Good Neighbors 

Getting inspiration from the fences of historic Jamestown: natural, simple and practical.

click to enlarge fence100.jpg

Visitors will flock to Jamestown Island in the coming weeks and months to participate in activities marking the 400th anniversary of English settlement on the banks of the James River. In the historic area they will find contemplative pleasures — a simple brick church; a half dozen statues and monuments; preserved foundations of buildings that time almost forgot; pathways along the water shaded by century-old trees; and, inadvertently, a virtual museum of rustic-fence techniques.

Owned by the Association for the Preservation of Virginia Antiquities (APVA) and operated by the National Park Service, Jamestown has never been the stylish attraction that nearby Williamsburg became. In the 1920s, Rockefeller money and the resulting assemblage of talented archaeologists, architects, landscape designers and merchandisers all converged to create an internationally appealing historical theme park, Colonial Williamsburg Inc.

Virginia's storied role in the American Revolution may be the major theme that Colonial Williamsburg promotes, but don't be fooled. High, Anglo 18th-century style and good taste in furniture, accessories and garden design are equally on its agenda. Of course, Williamsburg's heyday, most of the 18th century, was at the pinnacle of the British Empire and a flush time for Virginia, the largest and wealthiest English colony.

Jamestown's story is not nearly so glamorous. For many years, following struggles with settlement in 1607, the place was marked by starvation, disease, fear of the natives and internal bickering. Even if there ever was a Jamestown "style" (and of course there was), 400 years later the material evidence from that era is thin. Jamestown was more of a medieval place; Williamsburg later would reflect the Enlightenment.

What, then, are the aesthetic pleasures of historic Jamestown? Today the island is mostly a broad meadowlike stretch of land. Here and there are mature shade trees, and stubby brick and cement ruins.

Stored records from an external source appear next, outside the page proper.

(* ===== verification/ShareManager.v ===== *)
(** * Recovery shares

    The wrapping of the latest ledger secret, the recovery shares of members and
    the sealed shares of nodes, and the restoration of the ledger secrets
    (src/node/share_manager.h and src/node/local_sealing.cpp). *)

From S2P Require Import Prelude ViewHistory TxStatus LedgerEntries LedgerSecrets Sharing Encryptor GovTables.
From Stdlib Require Import Init.Byte Strings.Byte.

(** What is called of RSA, key derivation, entropy and signatures. A draw is given
    the number of draws before it, a key pair is named by its public key. *)
Class ShareCrypto := {
  share_gcm :: AesGcm;
  share_hkdf : N -> bytes -> bytes -> bytes -> bytes;
  random64 : N -> N;
  random_iv : N -> bytes;
  random_key : N -> bytes;
  rsa_oaep_wrap : N -> string -> bytes -> result bytes;
  rsa_oaep_unwrap : string -> bytes -> option bytes;
  new_rsa_key_pair : N -> string;
  private_key_pem : string -> bytes;
  rsa_key_pair_of : bytes -> result string;
  snp_derived_key : N -> bytes;
  cose_sign_endorsement : N -> bytes -> string -> string -> string -> bytes -> option bytes;
}.

Module ShareManager.
Import OrderedMap LedgerSecrets Sharing Encryptor GovTables.
Open Scope N_scope.
Open Scope m_scope.

(** ** Tables *)

Record RecoverySharesInfo := mkSharesInfo {
  wrapped_latest_ledger_secret : bytes;
  encrypted_shares : gmap string bytes;
  info_previous_secret_stored_version : option N;
}.
Record PreviousLedgerSecretInfo := mkPrevious {
  encrypted_data : bytes;
  prev_version : N;
  prev_stored_version : option N;
}.
Record EncryptedLedgerSecretInfo := mkEncryptedInfo {
  previous_ledger_secret : option PreviousLedgerSecretInfo;
  next_version : option N;
}.

(** A ledger secret encrypted for a node. *)
Record EncryptedLedgerSecret := mkEncryptedSecret {
  es_version : option N;
  encrypted_secret : bytes;
  es_stored_version : option N;
}.
Abbreviation LedgerSecretsForNodes := (gmap string (list EncryptedLedgerSecret)) (only parsing).
(** The endorsement of the identity of the service before. *)
Record CoseEndorsement := mkEndorsement {
  endorsement : bytes;
  endorsing_key : bytes;
  endorsement_epoch_begin : TxID.t;
  endorsement_epoch_end : option TxID.t;
  previous_version : option N;
}.
(** The recovery key of a node, sealed to its platform. [SNP_v1] is the one
    algorithm; [tcb_version] is the raw number. *)
Record SealedRecoveryKey := mkSealedKey { ciphertext : bytes; pubkey : string; tcb_version : N }.
Inductive RecoveryType := RECOVERY_SHARES | LOCAL_UNSEALING.
Inductive TxFlag := LEDGER_CHUNK_AT_NEXT_SIGNATURE | SNAPSHOT_AT_NEXT_SIGNATURE | LEDGER_CHUNK_BEFORE_THIS_TX.
Inductive NodeStartupState := uninitialized | initialized | pending | partOfPublicNetwork | partOfNetwork | readingPublicLedger | readingPrivateLedger.
#[global] Instance NodeStartupState_eq_dec : EqDecision NodeStartupState.
Proof. solve_decision. Defined.

(** The recovery of the private ledger: where it ends, with which root, and how
    far the store it is read into has come. *)
Record PrivateRecovery := mkPrivate { recovery_v : N; recovery_root : string; store_version : N }.
(** ** Endorsement of the identity of the service *)

Definition previous_tx_if_recovery (txid : TxID.t) : TxID.t := TxID.mk (u64_sub (TxID.view txid) starting_view_change) (u64_sub (TxID.seqno txid) 1).
Definition next_tx_if_recovery (txid : TxID.t) : TxID.t := TxID.mk (TxID.view txid + starting_view_change) (TxID.seqno txid + 1).

(** The signature is made of the current time, here the number of the draw. *)
Definition sign_endorsement (e : CoseEndorsement) (key_to_endorse : bytes) (previous_root : string) : M World bool :=
  w <- gets id ;;;
  signed <- draw_with (fun n => cose_sign_endorsement n (service_key w) (TxID.to_str (endorsement_epoch_begin e))
    (match endorsement_epoch_end e with Some t => TxID.to_str t | None => "" end) previous_root key_to_endorse) ;;;
  match signed with
  | None => ret false
  | Some b => modify (set_new_endorsement (Some (mkEndorsement b (endorsing_key e) (endorsement_epoch_begin e) (endorsement_epoch_end e) (previous_version e)))) ;;; ret true
  end.

Definition endorse_previous_identity : M World bool :=
  w <- gets id ;;;
  match identity_endorsement w with
  | Some (written_at, prev) =>
      match service (tables w) ≫= current_service_create_txid with
      | None => throw (LogicError "Active service or current_service_create_txid is not set")
      | Some create_txid =>
          let epoch_begin := match endorsement_epoch_end prev with Some t => next_tx_if_recovery t | None => endorsement_epoch_begin prev end in
          match last_signed_root (tables w) with
          | None => ret false
          | Some root => sign_endorsement (mkEndorsement [] (service_key w) epoch_begin (Some (previous_tx_if_recovery create_txid)) (Some written_at)) (endorsing_key prev) root
          end
      end
  | None =>
      match service (tables w) ≫= current_service_create_txid with
      | None => throw (LogicError "Active service or current_service_create_txid is not set")
      | Some create_txid => sign_endorsement (mkEndorsement [] (service_key w) create_txid None None) (service_key w) ""
      end
  end.
(** ** Private recovery *)

Definition initiate_private_recovery_unsafe (recovered_ledger_secrets : list (N * LedgerSecret)) : M World unit :=
  w <- gets id ;;; broadcast_some (get_trusted_nodes (tables w)) recovered_ledger_secrets.
Definition initiate_private_recovery : M World unit :=
  expect partOfPublicNetwork ;;;
  w <- gets id ;;;
  restored <- restore_recovery_shares_info store_order (recovered_encrypted_ledger_secrets w) ;;;
  initiate_private_recovery_unsafe restored.
Definition initiate_private_recovery_unsealing_unsafe (unsealed : LedgerSecret) : M World unit :=
  expect partOfPublicNetwork ;;;
  w <- gets id ;;;
  restored <- restore_ledger_secrets_map (recovered_encrypted_ledger_secrets w) unsealed ;;;
  initiate_private_recovery_unsafe restored.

But look closely and you'll see that wooden fences, in an array of delightful styles, suggest the division of former house lots and property lines, creating a subtle sense of order and geometry in the landscape. The fences at Jamestown were built for utility, not decoration.

Fences as a group were one of three types of structures that comprised the Colonial homestead in Jamestown and beyond. The first was the main house; next were the supporting structures such as smokehouses, offices, barns and sheds. The third category was fencing. At Jamestown, brick or stone would have been expensive and elaborate. Timber was plentiful and relatively easy to work with.

Within this riverfront landscape of memory and the imagination, the reconstructed wooden fences ground the place and, in the absence of buildings, create a human scale.